Work at this foundation?
Claim this profile to manage it and see interest from grant seekers.
Supports larger-scale projects and initiatives that align with the foundation's strategic goals. Funding is available for program/project requests, operating support, or a combination. The foundation prioritizes capacity-building, innovative solutions for community needs, and initiatives with measurable outcomes.
Designed to provide immediate funding for urgent or time-sensitive needs. This includes professional development, equipment or materials for a project, travel for project advancement, seed money for new projects, or carrying out mandated events or laws.
Ball Brothers Foundation is a private corporation based in MUNCIE, IN. The foundation received its IRS ruling in 1943. It holds total assets of $173.8M. Annual income is reported at $62.9M. Total assets have grown from $113M in 2011 to $173.8M in 2024. The foundation is governed by 16 officers and trustees. Tax records are available from 2015 to 2024. Funding is distributed across 4 states, including Muncie, Delaware County, East Central Indiana. According to available records, Ball Brothers Foundation has made 323 grants totaling $27.1M, with a median grant of $25K. The foundation has distributed between $8.5M and $10M annually from 2020 to 2022. Individual grants have ranged from $500 to $2.8M, with an average award of $84K. The foundation has supported 152 unique organizations. Grants have been distributed to organizations in Indiana and Michigan. Contributions to this foundation are tax-deductible.

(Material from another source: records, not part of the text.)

(** * RecoverySoftNetz: the device I/O layer, format detection and the
      filesystem parsers, embedded from the C++ sources.

    Sources embedded here:
    - [src/io/device_io.cpp] with [device_io.h]: class [DeviceIO], Unix
      (Linux) branch of the platform-specific part
    - [device_io_adapter.cpp] with [device_io_adapter.h]: class
      [DeviceIOAdapter]
    - [src/parsers/ext4_parser.cpp] with [ext4_parser.h], [ntfs_parser.cpp]
      with [ntfs_parser.h], [apfs_parser.cpp] with [apfs_parser.h]
    - [src/core/recovery_engine.cpp]: class [RecoveryEngine]
    - [src/ui/device_wizard.cpp]: [DeviceWizard::DetectFileSystem]

    Conventions.
    - [uint64_t], [uint32_t], [int] values are integers in [Z]; every place
      where the C++ arithmetic wraps is written with [wrap64], [wrap32],
      [to_int64] or [to_int32].
    - A C++ exception is a value of [Exn]; a function that may throw returns
      a [Result]. [try { .. } catch (...) { .. }] is [try_catch].
    - Raw struct overlays ([*(uint16_t * )p]) are decoded little-endian, the
      byte order of the hosts the code targets (x86-64, AArch64).
    - The operating system below [DeviceIO] is the record [OS]; what a file
      descriptor delivers is the record [Device].
    - A local object that the code reads before assigning it (the
      [blocks_per_group] member in [EXT4Parser::Parse]) is a parameter of
      the function, named [uninit]. *)

From Stdlib Require Import String Ascii.
From Stdlib Require Import ZArith List Bool Lia.
From coqutil Require Import Byte Word.LittleEndianList.
Import ListNotations.
Local Open Scope Z_scope.

(** ** Machine integers *)

Definition wrap64 (z : Z) : Z := z mod 2 ^ 64.
Definition wrap32 (z : Z) : Z := z mod 2 ^ 32.

(** Conversion of an unsigned 64-bit value to [off_t] / [ssize_t]. *)
Definition to_int64 (z : Z) : Z :=
  let u := wrap64 z in if u <? 2 ^ 63 then u else u - 2 ^ 64.

(** Conversion to [int] (32 bits, two's complement). *)
Definition to_int32 (z : Z) : Z :=
  let u := wrap32 z in if u <? 2 ^ 31 then u else u - 2 ^ 32.

Definition is_uint64 (z : Z) : Prop := 0 <= z < 2 ^ 64.

(** ** Exceptions and results *)

(** [DeviceIOException] carries only a message; each constructor is one of
    the messages of device_io.cpp. [StdLengthError] and [StdBadAlloc] are
    what [std::vector<uint8_t> buffer(size)] throws when [size] exceeds
    [max_size()] and when the allocation fails. *)
Inductive Exn : Type :=
| DeviceNotOpen                 (* "Device not open" *)
| BufferPointerIsNull           (* "Buffer pointer is null" *)
| ReadOffsetBeyondDeviceSize    (* "Read offset beyond device size" *)
| DeviceFdInvalid               (* "Device file descriptor invalid" *)
| FailedToSeek                  (* "Failed to seek to offset" *)
| FailedToRead                  (* "Failed to read from device" *)
| FailedToOpenDevice (path : string)  (* "Failed to open device: " + path *)
| StdLengthError
| StdBadAlloc.

Inductive Result (A : Type) : Type :=
| Ok (a : A)
| Throw (e : Exn).
Arguments Ok {A} a.
Arguments Throw {A} e.

Definition bind {A B : Type} (r : Result A) (k : A -> Result B) : Result B :=
  match r with
  | Ok a => k a
  | Throw e => Throw e
  end.

Notation "x <- r ;; k" := (bind r (fun x => k))
  (at level 61, r at next level, right associativity).

(** [try { body } catch (...) { handler }] *)
Definition try_catch {A : Type} (body : Result A) (handler : Exn -> Result A)
  : Result A :=
  match body with
  | Ok a => Ok a
  | Throw e => handler e
  end.

Definition throws {A : Type} (r : Result A) : bool :=
  match r with Ok _ => false | Throw _ => true end.

(** ** The platform under DeviceIO *)

(** What an open file descriptor delivers. [dev_seek_set] and
    [dev_read_count] are the return values of [lseek(fd, off, SEEK_SET)] and
    of [read(fd, buf, count)] issued at position [pos]; a negative value is
    the error return. The bytes that [read] stores are those of the medium,
    [dev_byte]. *)
Record Device : Type := {
  dev_byte : Z -> byte;
  dev_blkgetsize64 : option Z;
  dev_seek_end : Z;
  dev_seek_set : Z -> Z;
  dev_read_count : Z -> Z -> Z
}.

Record OS : Type := {
  os_open : string -> Z;      (* open(path, O_RDONLY): descriptor or -1 *)
  os_close : Z -> Z;          (* close(fd): 0 or -1 *)
  os_file : Z -> Device;      (* the object behind a descriptor *)
  os_alloc : Z -> bool        (* does an allocation of that many bytes succeed *)
}.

Ball Brothers Foundation operates as one of Indiana's oldest and most deeply place-rooted family foundations, anchored in Muncie and Delaware County since 1926. The Ball brothers — five siblings who built a canning jar manufacturing empire — established the foundation to steward their philanthropic legacy, and their descendants still shape the institution: James A. Fisher chairs the board, and fourth-generation family member Chris Fisher joined in February 2025. This family continuity produces a relationship-first grantmaking philosophy that sets BBF apart from transactional funders.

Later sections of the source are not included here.